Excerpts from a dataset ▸
•••••

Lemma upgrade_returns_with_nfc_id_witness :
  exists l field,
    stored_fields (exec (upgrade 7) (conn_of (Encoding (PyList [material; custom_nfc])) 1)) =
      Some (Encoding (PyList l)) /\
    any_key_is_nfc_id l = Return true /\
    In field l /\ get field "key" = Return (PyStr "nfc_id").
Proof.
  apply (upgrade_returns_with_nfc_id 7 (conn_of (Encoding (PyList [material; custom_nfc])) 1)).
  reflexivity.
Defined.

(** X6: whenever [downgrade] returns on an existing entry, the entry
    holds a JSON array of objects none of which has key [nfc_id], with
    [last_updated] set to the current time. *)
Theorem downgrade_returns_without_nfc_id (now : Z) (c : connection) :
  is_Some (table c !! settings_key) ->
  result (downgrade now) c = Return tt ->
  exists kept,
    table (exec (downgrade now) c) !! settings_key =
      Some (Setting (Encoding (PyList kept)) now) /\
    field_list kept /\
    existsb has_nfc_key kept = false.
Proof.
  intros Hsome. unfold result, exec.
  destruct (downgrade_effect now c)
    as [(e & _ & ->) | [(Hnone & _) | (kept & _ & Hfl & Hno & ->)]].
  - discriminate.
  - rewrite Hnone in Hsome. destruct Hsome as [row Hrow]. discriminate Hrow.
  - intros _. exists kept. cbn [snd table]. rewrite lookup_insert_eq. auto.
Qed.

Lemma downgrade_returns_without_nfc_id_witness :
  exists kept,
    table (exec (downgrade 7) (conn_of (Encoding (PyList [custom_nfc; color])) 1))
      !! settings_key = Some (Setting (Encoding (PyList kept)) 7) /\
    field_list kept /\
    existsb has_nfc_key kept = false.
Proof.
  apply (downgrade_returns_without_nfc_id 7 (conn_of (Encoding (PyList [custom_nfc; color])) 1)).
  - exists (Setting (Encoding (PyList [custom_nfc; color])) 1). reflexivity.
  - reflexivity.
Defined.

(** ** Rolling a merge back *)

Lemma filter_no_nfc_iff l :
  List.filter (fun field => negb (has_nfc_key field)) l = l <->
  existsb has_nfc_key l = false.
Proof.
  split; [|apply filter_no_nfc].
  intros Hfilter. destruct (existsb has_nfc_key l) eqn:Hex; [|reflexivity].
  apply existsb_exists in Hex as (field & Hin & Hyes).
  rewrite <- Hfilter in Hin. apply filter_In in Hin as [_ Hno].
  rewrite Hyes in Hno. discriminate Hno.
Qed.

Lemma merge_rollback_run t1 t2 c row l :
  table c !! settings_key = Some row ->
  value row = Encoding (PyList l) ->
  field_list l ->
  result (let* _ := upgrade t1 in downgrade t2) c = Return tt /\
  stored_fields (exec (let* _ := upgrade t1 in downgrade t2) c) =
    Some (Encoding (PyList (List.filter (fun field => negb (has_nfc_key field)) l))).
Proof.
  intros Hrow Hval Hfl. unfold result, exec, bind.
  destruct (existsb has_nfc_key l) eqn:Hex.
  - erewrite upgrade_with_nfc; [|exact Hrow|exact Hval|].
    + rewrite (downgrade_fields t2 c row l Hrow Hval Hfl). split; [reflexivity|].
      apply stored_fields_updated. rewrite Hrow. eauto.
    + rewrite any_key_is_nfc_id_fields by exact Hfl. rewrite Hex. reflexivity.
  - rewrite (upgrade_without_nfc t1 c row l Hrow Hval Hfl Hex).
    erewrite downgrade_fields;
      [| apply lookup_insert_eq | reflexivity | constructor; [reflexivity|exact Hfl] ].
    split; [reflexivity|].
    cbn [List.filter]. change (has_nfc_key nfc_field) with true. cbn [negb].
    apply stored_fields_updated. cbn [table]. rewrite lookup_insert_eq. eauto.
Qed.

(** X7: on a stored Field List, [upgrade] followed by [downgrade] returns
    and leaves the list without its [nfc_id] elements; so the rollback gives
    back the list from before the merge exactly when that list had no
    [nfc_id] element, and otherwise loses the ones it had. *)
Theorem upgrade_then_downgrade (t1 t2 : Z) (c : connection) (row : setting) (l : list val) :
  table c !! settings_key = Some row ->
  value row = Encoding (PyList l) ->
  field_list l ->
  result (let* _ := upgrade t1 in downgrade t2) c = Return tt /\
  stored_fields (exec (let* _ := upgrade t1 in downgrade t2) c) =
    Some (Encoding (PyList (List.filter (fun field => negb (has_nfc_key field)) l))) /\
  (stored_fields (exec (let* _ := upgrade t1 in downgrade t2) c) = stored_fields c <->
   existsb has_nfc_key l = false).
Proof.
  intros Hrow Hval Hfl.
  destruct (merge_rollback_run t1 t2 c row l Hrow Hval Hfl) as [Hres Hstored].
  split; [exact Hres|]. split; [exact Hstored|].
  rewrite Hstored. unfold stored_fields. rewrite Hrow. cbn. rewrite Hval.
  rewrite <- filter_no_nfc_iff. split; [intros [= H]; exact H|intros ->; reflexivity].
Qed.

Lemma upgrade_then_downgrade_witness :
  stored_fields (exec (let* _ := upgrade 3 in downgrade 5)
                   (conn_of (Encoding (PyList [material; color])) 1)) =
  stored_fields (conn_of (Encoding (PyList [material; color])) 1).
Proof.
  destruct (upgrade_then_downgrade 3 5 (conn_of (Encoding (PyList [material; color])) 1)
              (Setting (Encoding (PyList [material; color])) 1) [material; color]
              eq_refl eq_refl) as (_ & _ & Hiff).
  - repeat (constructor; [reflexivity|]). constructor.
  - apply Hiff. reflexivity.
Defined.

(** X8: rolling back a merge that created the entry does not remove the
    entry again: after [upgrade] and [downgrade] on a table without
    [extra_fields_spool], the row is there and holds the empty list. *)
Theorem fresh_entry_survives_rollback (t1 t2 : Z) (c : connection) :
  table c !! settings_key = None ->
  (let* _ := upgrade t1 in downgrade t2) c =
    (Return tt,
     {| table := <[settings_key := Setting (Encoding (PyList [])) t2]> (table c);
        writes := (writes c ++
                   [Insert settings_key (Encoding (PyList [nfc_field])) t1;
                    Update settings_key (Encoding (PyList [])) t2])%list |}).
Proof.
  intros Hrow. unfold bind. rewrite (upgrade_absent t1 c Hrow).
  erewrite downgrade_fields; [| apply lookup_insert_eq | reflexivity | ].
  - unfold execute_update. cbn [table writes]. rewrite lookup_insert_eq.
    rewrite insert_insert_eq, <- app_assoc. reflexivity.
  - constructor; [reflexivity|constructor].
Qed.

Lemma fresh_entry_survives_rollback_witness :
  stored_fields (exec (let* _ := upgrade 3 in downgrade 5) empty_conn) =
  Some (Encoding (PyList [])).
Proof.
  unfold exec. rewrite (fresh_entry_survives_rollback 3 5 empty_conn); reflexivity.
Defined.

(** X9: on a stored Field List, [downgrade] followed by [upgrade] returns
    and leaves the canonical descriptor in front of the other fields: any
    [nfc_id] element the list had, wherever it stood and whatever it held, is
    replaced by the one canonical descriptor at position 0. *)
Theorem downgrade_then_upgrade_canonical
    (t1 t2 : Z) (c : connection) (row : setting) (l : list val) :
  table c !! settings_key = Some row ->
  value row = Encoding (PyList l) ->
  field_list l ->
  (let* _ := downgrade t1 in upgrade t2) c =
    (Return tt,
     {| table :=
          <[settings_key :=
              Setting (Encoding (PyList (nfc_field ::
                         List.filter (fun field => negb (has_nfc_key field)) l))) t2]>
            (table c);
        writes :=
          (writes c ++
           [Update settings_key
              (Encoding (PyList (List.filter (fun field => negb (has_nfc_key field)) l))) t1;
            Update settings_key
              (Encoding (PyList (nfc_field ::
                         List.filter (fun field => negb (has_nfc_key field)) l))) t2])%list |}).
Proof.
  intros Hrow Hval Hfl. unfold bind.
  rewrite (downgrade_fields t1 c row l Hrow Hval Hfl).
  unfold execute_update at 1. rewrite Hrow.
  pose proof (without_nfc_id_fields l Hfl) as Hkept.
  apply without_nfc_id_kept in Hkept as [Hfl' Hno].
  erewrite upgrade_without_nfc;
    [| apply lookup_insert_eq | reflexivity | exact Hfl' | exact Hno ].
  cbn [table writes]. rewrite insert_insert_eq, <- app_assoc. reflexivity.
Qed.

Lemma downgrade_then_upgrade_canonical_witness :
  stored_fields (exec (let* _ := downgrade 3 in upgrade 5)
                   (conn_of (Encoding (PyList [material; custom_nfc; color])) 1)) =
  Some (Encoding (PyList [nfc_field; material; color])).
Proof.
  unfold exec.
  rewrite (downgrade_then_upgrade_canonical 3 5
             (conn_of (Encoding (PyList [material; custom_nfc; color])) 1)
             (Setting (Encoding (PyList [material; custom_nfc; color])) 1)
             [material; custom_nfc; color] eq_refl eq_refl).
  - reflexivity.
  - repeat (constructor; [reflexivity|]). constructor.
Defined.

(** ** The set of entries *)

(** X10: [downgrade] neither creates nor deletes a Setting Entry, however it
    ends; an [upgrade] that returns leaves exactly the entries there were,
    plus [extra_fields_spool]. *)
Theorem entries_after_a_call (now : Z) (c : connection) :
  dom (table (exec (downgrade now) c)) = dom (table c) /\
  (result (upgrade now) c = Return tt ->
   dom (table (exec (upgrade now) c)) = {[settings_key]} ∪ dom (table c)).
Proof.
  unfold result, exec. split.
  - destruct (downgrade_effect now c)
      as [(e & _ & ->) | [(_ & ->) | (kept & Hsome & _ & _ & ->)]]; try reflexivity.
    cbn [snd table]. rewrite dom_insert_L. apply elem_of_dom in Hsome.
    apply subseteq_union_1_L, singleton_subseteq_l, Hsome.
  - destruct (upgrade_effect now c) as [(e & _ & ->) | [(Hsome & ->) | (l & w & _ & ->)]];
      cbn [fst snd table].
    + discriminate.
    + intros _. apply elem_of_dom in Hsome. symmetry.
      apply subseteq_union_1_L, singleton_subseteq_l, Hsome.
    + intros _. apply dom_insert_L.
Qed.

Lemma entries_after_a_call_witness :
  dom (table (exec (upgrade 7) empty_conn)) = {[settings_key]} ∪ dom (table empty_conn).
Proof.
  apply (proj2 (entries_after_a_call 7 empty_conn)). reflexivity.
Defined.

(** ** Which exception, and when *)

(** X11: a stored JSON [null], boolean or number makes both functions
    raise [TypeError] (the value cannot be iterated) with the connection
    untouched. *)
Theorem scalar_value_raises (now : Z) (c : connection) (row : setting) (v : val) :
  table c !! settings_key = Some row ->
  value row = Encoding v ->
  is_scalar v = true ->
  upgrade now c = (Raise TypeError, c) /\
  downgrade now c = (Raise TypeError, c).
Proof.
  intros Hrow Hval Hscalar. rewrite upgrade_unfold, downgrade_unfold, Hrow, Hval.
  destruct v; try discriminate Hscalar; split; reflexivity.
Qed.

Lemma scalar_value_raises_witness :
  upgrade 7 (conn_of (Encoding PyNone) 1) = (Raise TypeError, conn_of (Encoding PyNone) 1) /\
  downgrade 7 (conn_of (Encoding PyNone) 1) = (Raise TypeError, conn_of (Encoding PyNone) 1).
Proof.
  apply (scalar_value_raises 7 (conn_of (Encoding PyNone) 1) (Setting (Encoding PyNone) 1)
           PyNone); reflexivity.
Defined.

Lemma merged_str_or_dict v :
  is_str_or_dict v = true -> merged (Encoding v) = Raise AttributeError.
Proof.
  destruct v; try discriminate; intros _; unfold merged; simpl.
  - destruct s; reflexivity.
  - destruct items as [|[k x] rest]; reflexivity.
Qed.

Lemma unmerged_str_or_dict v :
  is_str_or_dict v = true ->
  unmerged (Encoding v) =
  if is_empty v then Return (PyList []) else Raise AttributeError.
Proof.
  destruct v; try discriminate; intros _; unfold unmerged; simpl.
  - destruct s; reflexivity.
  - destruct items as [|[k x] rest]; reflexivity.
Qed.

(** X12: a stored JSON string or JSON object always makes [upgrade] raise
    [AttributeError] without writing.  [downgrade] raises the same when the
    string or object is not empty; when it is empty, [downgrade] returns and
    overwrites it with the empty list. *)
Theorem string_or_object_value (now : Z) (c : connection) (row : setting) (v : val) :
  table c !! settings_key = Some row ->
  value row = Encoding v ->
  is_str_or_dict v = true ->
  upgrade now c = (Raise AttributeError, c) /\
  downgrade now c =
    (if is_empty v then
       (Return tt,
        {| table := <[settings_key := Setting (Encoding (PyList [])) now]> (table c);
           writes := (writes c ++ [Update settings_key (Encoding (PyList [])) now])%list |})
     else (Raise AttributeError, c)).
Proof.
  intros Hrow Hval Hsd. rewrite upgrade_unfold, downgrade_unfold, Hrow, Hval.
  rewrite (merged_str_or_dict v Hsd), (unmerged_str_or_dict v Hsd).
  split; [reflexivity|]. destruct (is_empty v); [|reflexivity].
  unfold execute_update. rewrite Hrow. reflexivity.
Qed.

•••••

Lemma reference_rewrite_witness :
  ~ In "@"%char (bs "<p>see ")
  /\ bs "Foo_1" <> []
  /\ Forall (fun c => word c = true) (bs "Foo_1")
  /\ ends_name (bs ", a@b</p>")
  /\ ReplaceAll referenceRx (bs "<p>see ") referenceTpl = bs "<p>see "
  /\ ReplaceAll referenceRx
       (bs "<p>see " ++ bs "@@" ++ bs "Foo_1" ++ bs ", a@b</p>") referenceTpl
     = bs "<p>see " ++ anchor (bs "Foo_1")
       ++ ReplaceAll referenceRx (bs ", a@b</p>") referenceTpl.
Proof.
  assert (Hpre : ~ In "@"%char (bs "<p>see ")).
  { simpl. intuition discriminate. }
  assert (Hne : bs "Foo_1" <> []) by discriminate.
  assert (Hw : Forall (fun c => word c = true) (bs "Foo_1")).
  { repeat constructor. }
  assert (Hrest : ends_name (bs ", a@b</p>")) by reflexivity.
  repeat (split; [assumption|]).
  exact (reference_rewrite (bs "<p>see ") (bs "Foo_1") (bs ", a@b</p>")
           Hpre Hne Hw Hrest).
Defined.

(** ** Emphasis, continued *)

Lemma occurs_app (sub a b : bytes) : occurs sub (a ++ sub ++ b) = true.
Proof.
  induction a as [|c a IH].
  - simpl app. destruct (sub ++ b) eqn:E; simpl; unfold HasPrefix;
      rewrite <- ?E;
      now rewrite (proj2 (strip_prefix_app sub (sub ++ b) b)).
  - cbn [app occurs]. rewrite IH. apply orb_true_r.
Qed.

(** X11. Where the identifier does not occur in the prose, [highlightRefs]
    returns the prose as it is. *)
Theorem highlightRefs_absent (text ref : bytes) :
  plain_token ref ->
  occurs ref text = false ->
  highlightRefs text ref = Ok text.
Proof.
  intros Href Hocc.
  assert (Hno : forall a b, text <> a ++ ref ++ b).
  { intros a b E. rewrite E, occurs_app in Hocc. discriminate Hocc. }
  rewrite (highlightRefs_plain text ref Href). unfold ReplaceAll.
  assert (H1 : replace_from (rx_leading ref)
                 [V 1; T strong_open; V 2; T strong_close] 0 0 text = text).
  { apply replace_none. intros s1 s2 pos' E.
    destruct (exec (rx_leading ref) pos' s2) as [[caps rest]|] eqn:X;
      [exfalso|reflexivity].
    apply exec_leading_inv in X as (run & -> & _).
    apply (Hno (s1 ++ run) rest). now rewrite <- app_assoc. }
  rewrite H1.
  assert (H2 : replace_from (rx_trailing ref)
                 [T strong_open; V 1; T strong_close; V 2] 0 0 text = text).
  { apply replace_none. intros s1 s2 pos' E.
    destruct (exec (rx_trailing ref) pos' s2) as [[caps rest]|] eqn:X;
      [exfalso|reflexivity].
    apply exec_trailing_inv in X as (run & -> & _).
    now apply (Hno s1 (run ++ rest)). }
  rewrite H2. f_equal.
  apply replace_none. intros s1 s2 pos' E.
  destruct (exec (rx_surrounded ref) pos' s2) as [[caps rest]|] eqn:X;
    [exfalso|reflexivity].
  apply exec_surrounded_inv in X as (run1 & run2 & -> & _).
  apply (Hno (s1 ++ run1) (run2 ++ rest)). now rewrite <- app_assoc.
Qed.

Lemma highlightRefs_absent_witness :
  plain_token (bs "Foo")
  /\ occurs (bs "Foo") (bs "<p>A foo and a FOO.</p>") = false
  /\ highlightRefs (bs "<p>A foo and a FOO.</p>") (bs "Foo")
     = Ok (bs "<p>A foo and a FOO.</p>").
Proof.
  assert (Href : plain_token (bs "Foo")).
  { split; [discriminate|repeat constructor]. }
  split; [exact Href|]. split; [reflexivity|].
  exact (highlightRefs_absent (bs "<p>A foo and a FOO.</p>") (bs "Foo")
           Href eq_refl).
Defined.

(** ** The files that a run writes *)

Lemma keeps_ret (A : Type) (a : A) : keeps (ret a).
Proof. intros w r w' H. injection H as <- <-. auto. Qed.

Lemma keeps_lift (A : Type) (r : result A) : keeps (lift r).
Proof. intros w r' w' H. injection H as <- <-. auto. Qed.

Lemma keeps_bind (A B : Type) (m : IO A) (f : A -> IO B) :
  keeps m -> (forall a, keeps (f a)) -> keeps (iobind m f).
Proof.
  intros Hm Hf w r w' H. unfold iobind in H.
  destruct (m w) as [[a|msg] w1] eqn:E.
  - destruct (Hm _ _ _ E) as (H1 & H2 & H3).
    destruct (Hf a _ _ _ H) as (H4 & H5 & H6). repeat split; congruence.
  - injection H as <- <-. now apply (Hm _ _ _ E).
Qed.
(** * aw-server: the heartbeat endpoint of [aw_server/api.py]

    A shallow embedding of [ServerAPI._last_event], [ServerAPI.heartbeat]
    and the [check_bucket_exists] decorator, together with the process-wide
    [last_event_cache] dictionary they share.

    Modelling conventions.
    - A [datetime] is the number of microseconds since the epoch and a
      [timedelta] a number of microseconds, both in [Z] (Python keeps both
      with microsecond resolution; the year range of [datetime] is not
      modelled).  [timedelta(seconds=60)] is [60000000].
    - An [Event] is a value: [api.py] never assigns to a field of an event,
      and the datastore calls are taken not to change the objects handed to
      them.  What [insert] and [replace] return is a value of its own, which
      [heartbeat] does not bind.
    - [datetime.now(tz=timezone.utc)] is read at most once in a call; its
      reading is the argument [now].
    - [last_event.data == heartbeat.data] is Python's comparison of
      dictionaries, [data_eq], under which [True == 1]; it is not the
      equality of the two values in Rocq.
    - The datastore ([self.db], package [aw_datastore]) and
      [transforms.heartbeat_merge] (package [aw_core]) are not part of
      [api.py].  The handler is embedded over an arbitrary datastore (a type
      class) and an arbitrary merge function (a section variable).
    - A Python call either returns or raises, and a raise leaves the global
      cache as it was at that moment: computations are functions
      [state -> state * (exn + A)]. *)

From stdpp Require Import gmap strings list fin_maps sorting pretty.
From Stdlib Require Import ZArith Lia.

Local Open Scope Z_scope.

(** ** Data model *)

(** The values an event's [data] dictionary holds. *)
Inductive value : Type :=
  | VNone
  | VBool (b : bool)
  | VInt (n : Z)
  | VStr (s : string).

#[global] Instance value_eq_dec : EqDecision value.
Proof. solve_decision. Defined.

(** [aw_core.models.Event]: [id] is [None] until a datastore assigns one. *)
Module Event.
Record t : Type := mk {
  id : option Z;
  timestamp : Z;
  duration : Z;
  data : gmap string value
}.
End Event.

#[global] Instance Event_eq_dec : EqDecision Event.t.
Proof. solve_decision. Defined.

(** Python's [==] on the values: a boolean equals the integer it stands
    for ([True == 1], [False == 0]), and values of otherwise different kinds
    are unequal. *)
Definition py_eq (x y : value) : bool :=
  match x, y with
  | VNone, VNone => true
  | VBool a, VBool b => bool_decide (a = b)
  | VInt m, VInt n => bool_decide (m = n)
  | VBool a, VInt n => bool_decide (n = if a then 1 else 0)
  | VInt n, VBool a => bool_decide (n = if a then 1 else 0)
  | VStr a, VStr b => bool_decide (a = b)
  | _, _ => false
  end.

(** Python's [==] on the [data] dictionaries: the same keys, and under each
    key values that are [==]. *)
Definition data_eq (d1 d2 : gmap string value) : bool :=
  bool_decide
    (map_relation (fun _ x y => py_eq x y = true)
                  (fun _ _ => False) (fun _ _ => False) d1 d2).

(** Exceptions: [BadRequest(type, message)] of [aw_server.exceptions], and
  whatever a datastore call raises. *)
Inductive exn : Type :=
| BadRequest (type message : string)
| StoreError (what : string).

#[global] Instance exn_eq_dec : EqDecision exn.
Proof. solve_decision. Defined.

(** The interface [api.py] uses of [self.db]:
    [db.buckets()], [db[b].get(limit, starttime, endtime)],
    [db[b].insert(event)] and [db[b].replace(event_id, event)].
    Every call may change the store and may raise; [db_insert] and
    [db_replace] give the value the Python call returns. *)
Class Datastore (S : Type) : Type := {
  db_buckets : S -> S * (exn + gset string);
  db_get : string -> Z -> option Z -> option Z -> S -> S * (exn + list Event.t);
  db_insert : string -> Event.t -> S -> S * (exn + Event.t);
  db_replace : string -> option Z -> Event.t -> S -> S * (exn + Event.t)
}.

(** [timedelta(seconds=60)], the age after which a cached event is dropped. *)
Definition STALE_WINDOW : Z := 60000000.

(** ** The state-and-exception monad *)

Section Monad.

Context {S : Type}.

•••••

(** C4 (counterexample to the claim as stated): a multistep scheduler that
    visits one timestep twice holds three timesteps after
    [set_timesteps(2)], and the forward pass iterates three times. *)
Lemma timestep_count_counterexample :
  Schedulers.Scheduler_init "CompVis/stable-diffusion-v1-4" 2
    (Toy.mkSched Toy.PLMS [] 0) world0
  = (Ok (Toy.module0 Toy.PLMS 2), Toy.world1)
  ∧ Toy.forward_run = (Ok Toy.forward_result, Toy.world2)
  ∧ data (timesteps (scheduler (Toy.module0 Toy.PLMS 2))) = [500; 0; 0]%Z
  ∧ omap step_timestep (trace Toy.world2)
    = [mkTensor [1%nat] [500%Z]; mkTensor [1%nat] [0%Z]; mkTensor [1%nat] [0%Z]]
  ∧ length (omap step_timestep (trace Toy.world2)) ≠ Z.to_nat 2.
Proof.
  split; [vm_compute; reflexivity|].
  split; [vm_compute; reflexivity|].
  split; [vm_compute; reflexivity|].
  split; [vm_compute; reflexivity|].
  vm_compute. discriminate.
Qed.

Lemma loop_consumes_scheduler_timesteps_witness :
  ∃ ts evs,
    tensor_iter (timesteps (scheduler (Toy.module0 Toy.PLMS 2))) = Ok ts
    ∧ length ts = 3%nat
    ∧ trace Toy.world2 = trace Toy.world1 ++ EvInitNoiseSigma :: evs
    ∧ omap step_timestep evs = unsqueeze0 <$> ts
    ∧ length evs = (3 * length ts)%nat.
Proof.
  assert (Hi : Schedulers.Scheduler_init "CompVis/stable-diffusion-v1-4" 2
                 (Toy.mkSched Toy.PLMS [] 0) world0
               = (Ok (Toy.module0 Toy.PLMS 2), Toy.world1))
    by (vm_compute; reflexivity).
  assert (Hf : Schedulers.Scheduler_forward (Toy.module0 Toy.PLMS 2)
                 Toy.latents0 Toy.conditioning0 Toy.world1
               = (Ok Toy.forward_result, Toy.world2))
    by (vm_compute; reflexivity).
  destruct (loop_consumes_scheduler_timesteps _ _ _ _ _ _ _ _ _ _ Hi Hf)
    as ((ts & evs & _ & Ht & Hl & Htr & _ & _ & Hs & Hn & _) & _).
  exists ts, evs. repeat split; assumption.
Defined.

•••••

WHAT YOU NEED TO DO ▸ Please go through the data above and copy each line containing the word "TypeError".

TASK RESPONSE ▸
    raise [TypeError] (the value cannot be iterated) with the connection
  upgrade now c = (Raise TypeError, c) /\
  downgrade now c = (Raise TypeError, c).
  upgrade 7 (conn_of (Encoding PyNone) 1) = (Raise TypeError, conn_of (Encoding PyNone) 1) /\
  downgrade 7 (conn_of (Encoding PyNone) 1) = (Raise TypeError, conn_of (Encoding PyNone) 1).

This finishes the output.